Simple Steps Through Grief

Simple Steps Through Grief: How to Answer “I can’t imagine!”

Original Post Date: January 1, 2019

2015 was the hardest year of my life for many reasons, many that I will not delve into here, but suffice it to say that the death of my daughter, Joanna, was the hardest part. (Here is the story) Many people said to me, “I can’t imagine.”

I often replied, “No you can’t. And I don’t want you ever to be able to say that you actually KNOW what it’s like.” But some people really DO need more than that. They want to know what it’s like so they can empathize more accurately. Here are some illustrations that may help you put words on the feeling:

1. No resolution comes.

You know that moment when, from a distance, you watch your kid fall from a dangerous height? Or perhaps you watch that car swerve right into you? The adrenaline surges and your heart starts racing.
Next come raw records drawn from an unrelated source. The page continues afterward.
(* ===== verification/WalletFacts.v ===== *)
(** * The wallet's swaps and bookkeeping

    Proved against the interface of the store ([WalletStoreLaws]), for every
    mint: which operations leave proofs and counters alone, what a swap asks of
    the mint and what it does to the store, that no range of derivation
    counters is used twice, and what the periodic check of pending proofs
    leaves. *)
From stdpp Require Import base numbers list sorting strings gmap.
From S2P Require Import Prelude Amount Hex Nuts KeysetId Bdhke Conditions States MintDb Mint MintFacts Keysets Secrets Selection MintUrl WalletDb CheckerFacts Token Posts WalletStore Wallet.
Import Nut00 Requests KeysetId Bdhke Nut11 Keysets Secrets WalletDb WalletStore MintFacts Wallet.

Local Open Scope N_scope.
Local Open Scope res_scope.
Local Open Scope mint_scope.

(** ** Splits *)
Module SplitFacts.
Import Amount.

Lemma split_value_for_le self fa l : forall parts total parts' total', total = sumN parts -> total <= self ->
  split_value_for self fa l parts total = Ok (parts', total') -> total' = sumN parts' /\ total' <= self.
Proof.
  induction l as [|x l IH]; intros parts total parts' total' Ht Hle; cbn [split_value_for]; [by intros [= <- <-]|].
  unfold add, sub, checked_add, checked_sub. destruct (u64_checked_add x total) as [s|] eqn:Hs; [|done].
  apply u64_checked_add_Some in Hs as [-> _]. cbn [expect].
  set (step := if x + total <=? self then _ else _). destruct step as [parts1| |] eqn:Hstep; [|done..].
  assert (Hle1 : sumN parts1 <= self).
  { unfold step in Hstep. destruct (N.leb_spec (x + total) self) as [Hx|Hx].
    - injection Hstep as <-. rewrite sumN_app. unfold sumN at 2. cbn. lia.
    - destruct (u64_checked_sub self total) as [r|] eqn:Hr; [|done]. cbn [expect] in Hstep.
      apply u64_checked_sub_Some in Hr as [-> _]. destruct (split (self - total) fa) as [q| |] eqn:Hq; [|done..].
      injection Hstep as <-. apply split_Ok_le in Hq. rewrite sumN_app. lia. }
  destruct (try_sum parts1) as [t| |] eqn:Hsum; [|done..]. apply try_sum_Ok in Hsum as [-> _].
  destruct (sumN parts1 =? self); [by intros [= <- <-]|]. by apply IH.
Qed.

Lemma split_value_while_le fuel self fa pv : forall parts total parts', total = sumN parts -> total <= self ->
  split_value_while fuel self fa pv parts total = Some (Ok parts') -> sumN parts' = self.
Proof.
  induction fuel as [|fuel IH]; intros parts total parts' Ht Hle; cbn [split_value_while];
    destruct (N.leb_spec self total) as [Hge|Hlt]; try done.
  1, 2: intros [= <-]; lia.
  destruct (split_value_for self fa pv parts total) as [[p t]| |] eqn:Hf; [|done..].
  apply split_value_for_le in Hf as [-> Hle']; [|done..]. by apply IH.
Qed.

(** Whatever the denominations, the parts never exceed the amount. *)
Lemma split_targeted_le fuel self target fa parts :
  split_targeted fuel self target fa = Some (Ok parts) -> sumN parts <= self.
Proof.
  destruct target as [|v|vs]; cbn [split_targeted].
  - destruct (split self fa) as [q| |] eqn:Hq; [|done..]. intros [= <-]. rewrite sort_amounts_sum. by apply split_Ok_le in Hq.
  - destruct (self <=? v); [intros [= H]; by apply split_Ok_le in H|].
    destruct (split v fa) as [pv| |]; [|done..].
    destruct (split_value_while fuel self fa pv [] ZERO) as [[q| |]|] eqn:Hw; try done. intros [= <-].
    rewrite sort_amounts_sum. apply split_value_while_le in Hw; [lia|done|unfold ZERO; lia].
  - destruct (try_sum vs) as [t| |] eqn:Ht; [|done..]. apply try_sum_Ok in Ht as [-> _]. intros [= H]. revert H.
    destruct (N.compare_spec self (sumN vs)) as [Heq|Hlt|Hgt]; [|done|].
    + intros [= <-]. rewrite sort_amounts_sum. lia.
    + unfold sub, checked_sub. destruct (u64_checked_sub self (sumN vs)) as [r|] eqn:Hr; [|done]. cbn [expect].
      apply u64_checked_sub_Some in Hr as [-> _]. destruct (split (self - sumN vs) fa) as [q| |] eqn:Hq; [|done..].
      intros [= <-]. apply split_Ok_le in Hq. rewrite sort_amounts_sum, sumN_app. lia.
Qed.

(** Over powers of two above the amount they are the amount. *)
Lemma split_targeted_pow2 fuel k self target fa parts : amounts fa = pow2_amounts k -> self < 2 ^ N.of_nat k ->
  split_targeted fuel self target fa = Some (Ok parts) -> sumN parts = self.
Proof.
  intros Hfa Hlt. assert (Hpos : Forall (fun a => 0 < a) (amounts fa)) by (rewrite Hfa; apply pow2_amounts_pos).
  assert (Hsplit : forall n q, n < 2 ^ N.of_nat k -> split n fa = Ok q -> sumN q = n).
  { intros n q Hn Hq. rewrite split_greedy in Hq by done. injection Hq as <-. rewrite Hfa. by apply greedy_pow2_sum. }
  destruct target as [|v|vs]; cbn [split_targeted].
  - destruct (split self fa) as [q| |] eqn:Hq; [|done..]. intros [= <-]. rewrite sort_amounts_sum. by apply Hsplit.
  - destruct (self <=? v); [intros [= H]; by apply Hsplit|].
    destruct (split v fa) as [pv| |]; [|done..].
    destruct (split_value_while fuel self fa pv [] ZERO) as [[q| |]|] eqn:Hw; try done. intros [= <-].
    rewrite sort_amounts_sum. apply split_value_while_le in Hw; [done|done|unfold ZERO; lia].
  - destruct (try_sum vs) as [t| |] eqn:Ht; [|done..]. apply try_sum_Ok in Ht as [-> _]. intros [= H]. revert H.
    destruct (N.compare_spec self (sumN vs)) as [Heq|?|Hgt]; [|done|].
    + intros [= <-]. by rewrite sort_amounts_sum.
    + unfold sub, checked_sub. destruct (u64_checked_sub self (sumN vs)) as [r|] eqn:Hr; [|done]. cbn [expect].
      apply u64_checked_sub_Some in Hr as [-> _]. destruct (split (self - sumN vs) fa) as [q| |] eqn:Hq; [|done..].
      intros [= <-]. apply Hsplit in Hq; [|lia]. rewrite sort_amounts_sum, sumN_app. lia.
Qed.

End SplitFacts.

Module WalletFacts.

(** ** Frames *)
Section frames.
Context {CR : Crypto} {CV : Curve CR} {BP : Bip32 CR} {KDF : SeedKdf CR BP} {SD : Serde} {PD : EqDecision Proof}.
Context {MintInfo W StoreErr S NetErr : Type} {ST : WalletStore CR MintInfo W StoreErr}.
Context {MC : WalletConnector CR MintInfo S NetErr} {MI : MintInfoView MintInfo}.
Context {WV : WalletView CR W} {SL : WalletStoreLaws CR MintInfo W StoreErr ST WV}.
Context (fuel : nat) (self : Wallet).

Abbreviation Client := (Client W S).
Abbreviation WM := (Wm (W:=W) (StoreErr:=StoreErr) (S:=S) (NetErr:=NetErr)).

(** The proofs and counters of the store, and the counters alone. *)
Definition quiet_c : relation Client := along (cl_store : Client -> W) quiet.
Definition counts_c : relation Client := along (cl_store : Client -> W) counts_kept.

#[global] Instance quiet_c_preorder : PreOrder quiet_c.
Proof. apply along_preorder, _. Qed.
#[global] Instance counts_c_preorder : PreOrder counts_c.
Proof. apply along_preorder, _. Qed.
You run as fast as you can. You scream the child’s name. Your heart is in your stomach and you feel slightly nauseated. Usually there is resolution — the child is okay, you bandage the wound, maybe take a trip to urgent care.
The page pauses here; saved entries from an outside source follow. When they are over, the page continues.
(* ===== verification/WalletPay.v ===== *)
(** * Payments of the wallet (crates/cdk/src/wallet)

    Sending and receiving tokens (send.rs, receive.rs), minting against a paid
    invoice (issue/issue_bolt11.rs), paying an invoice (melt/melt_bolt11.rs,
    melt/mod.rs) and the checks of a token before it is taken (mod.rs).

    Besides the arguments of Wallet.v: [iter_groups] is the order in which the
    proofs of a token are grouped, [iter_keys] the one in which signing keys are
    read; [invoice_amount] is the parser of invoices, with the amount in msat,
    and [offer_of] that of offers, [None] for a string that is neither.  An
    invoice is sent to the mint in the form it was given. *)
From stdpp Require Import base numbers list sorting strings gmap.
From S2P Require Import Prelude Amount Hex Nuts KeysetId Bdhke Conditions Spending States MintDb Mint Keysets Melt Secrets Selection MintUrl WalletDb Token Posts WalletStore Wallet.
Import Nut00 Requests KeysetId Bdhke Nut11 Spending Keysets Secrets WalletDb Token Wallet.

Local Open Scope N_scope.
Local Open Scope res_scope.
Local Open Scope mint_scope.

Module WalletPay.

(** ** Data *)

Inductive SendKind := OnlineExact | OnlineTolerance (t : N) | OfflineExact | OfflineTolerance (t : N).
#[global] Instance SendKind_eq_dec : EqDecision SendKind.
Proof. solve_decision. Defined.
Definition is_online (k : SendKind) : bool := match k with OnlineExact | OnlineTolerance _ => true | _ => false end.
Definition is_offline (k : SendKind) : bool := match k with OfflineExact | OfflineTolerance _ => true | _ => false end.
Definition has_tolerance (k : SendKind) : bool := match k with OnlineTolerance _ | OfflineTolerance _ => true | _ => false end.
Definition tolerance_of (k : SendKind) : option N := match k with OnlineTolerance t | OfflineTolerance t => Some t | _ => None end.

Record SendMemo := mkSendMemo { sm_memo : string; sm_include_memo : bool }.

Section data.
Context {CR : Crypto}.

Record SendOptions := mkSendOptions {
  so_memo : option SendMemo;
  so_conditions : option SpendingConditions;
  so_amount_split_target : Amount.SplitTarget;
  so_send_kind : SendKind;
  so_include_fee : bool;
  so_max_proofs : option N;
  so_metadata : gmap string string;
}.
When your child dies suddenly, you get the first part of that experience, but the second part — the resolution — doesn’t come. You live in a constant state of feeling desperately like you need to get to your child. There is always a sense that Joanna is in danger and I have to rescue her. I have to constantly remind myself of the reality that “Mama bear” is not needed.

2. It’s a visceral longing.

When I had babies, there was an inexplicable physical reaction I had to the sound of a child crying. I HAD TO get to the child. I could be in a store and hear a child crying and everything in my being, every cell in my body, would scream, “Get to the child!” This was usually accompanied by milk let-down, but that might be TMI for some of you.

After Joanna died, I felt this so intensely, my body actually pumped out the same hormones that it did when I had infants. At the sound of any cry or hint of despair from a child in the store or in my house, my chest would hurt and every ounce of my being NEEDED to make that sound stop.

It’s a soul-wrenching yearning to reach out of the physical dimension to where Joanna is.

3. It’s waiting for your kid to come home from camp.

It’s like waiting for your kid to come home from camp, but that day never comes. It’s disorienting and confusing. Each day you have to adjust your expectations to a different schedule, an emptiness in the house, and future expectations that are suddenly gone.

4. It’s like losing a limb.

It’s like losing an arm (or breaking a limb). You keep expecting it to be there, and every minute you are conscious, you feel like it’s there and you expect it to be there when you go to do something with that limb. But then it’s not. You have to re-learn every move and every thought, every moment of the day.

5. It’s like a break-up.

It’s the feeling you have after a breakup with a boyfriend, or a fallout with a best friend… but without the bitterness (at least for me — by God’s grace I didn’t have to deal with it being someone’s fault, like a drunk driver or something stupid Joanna did). It’s the most profound loss I’ve ever known.

6. It’s like your child has sailed away to the New World.

It’s like having your child leave to live in a place that has no internet, phone, or mail. I imagine it’s similar to what it must have been like in the Age of Exploration, when someone would leave Europe for the New World. You don’t know what that person is doing or experiencing. It’s just a blank page of nothingness. So, you spend much of your time wondering and imagining, and hoping that in some magical way, you will know.

7. It’s failure.

It’s failure. If you’ve ever failed a class or gotten fired from a job, you might have an idea of this. Parents, and moms in particular, have one basic job: Keep your kid alive. Joanna died.

There is a large part of me that feels like the ultimate failure. YES, Iknow all the intellectually correct answers. I KNOW it isn’t my fault. But it FEELS like my fault. I think this is a very common struggle for those who have had miscarriages, too. I can fight it all day long, but it’s always there — this nagging sense of having completely and utterly failed.

Rejoice with those who rejoice, weep with those who weep.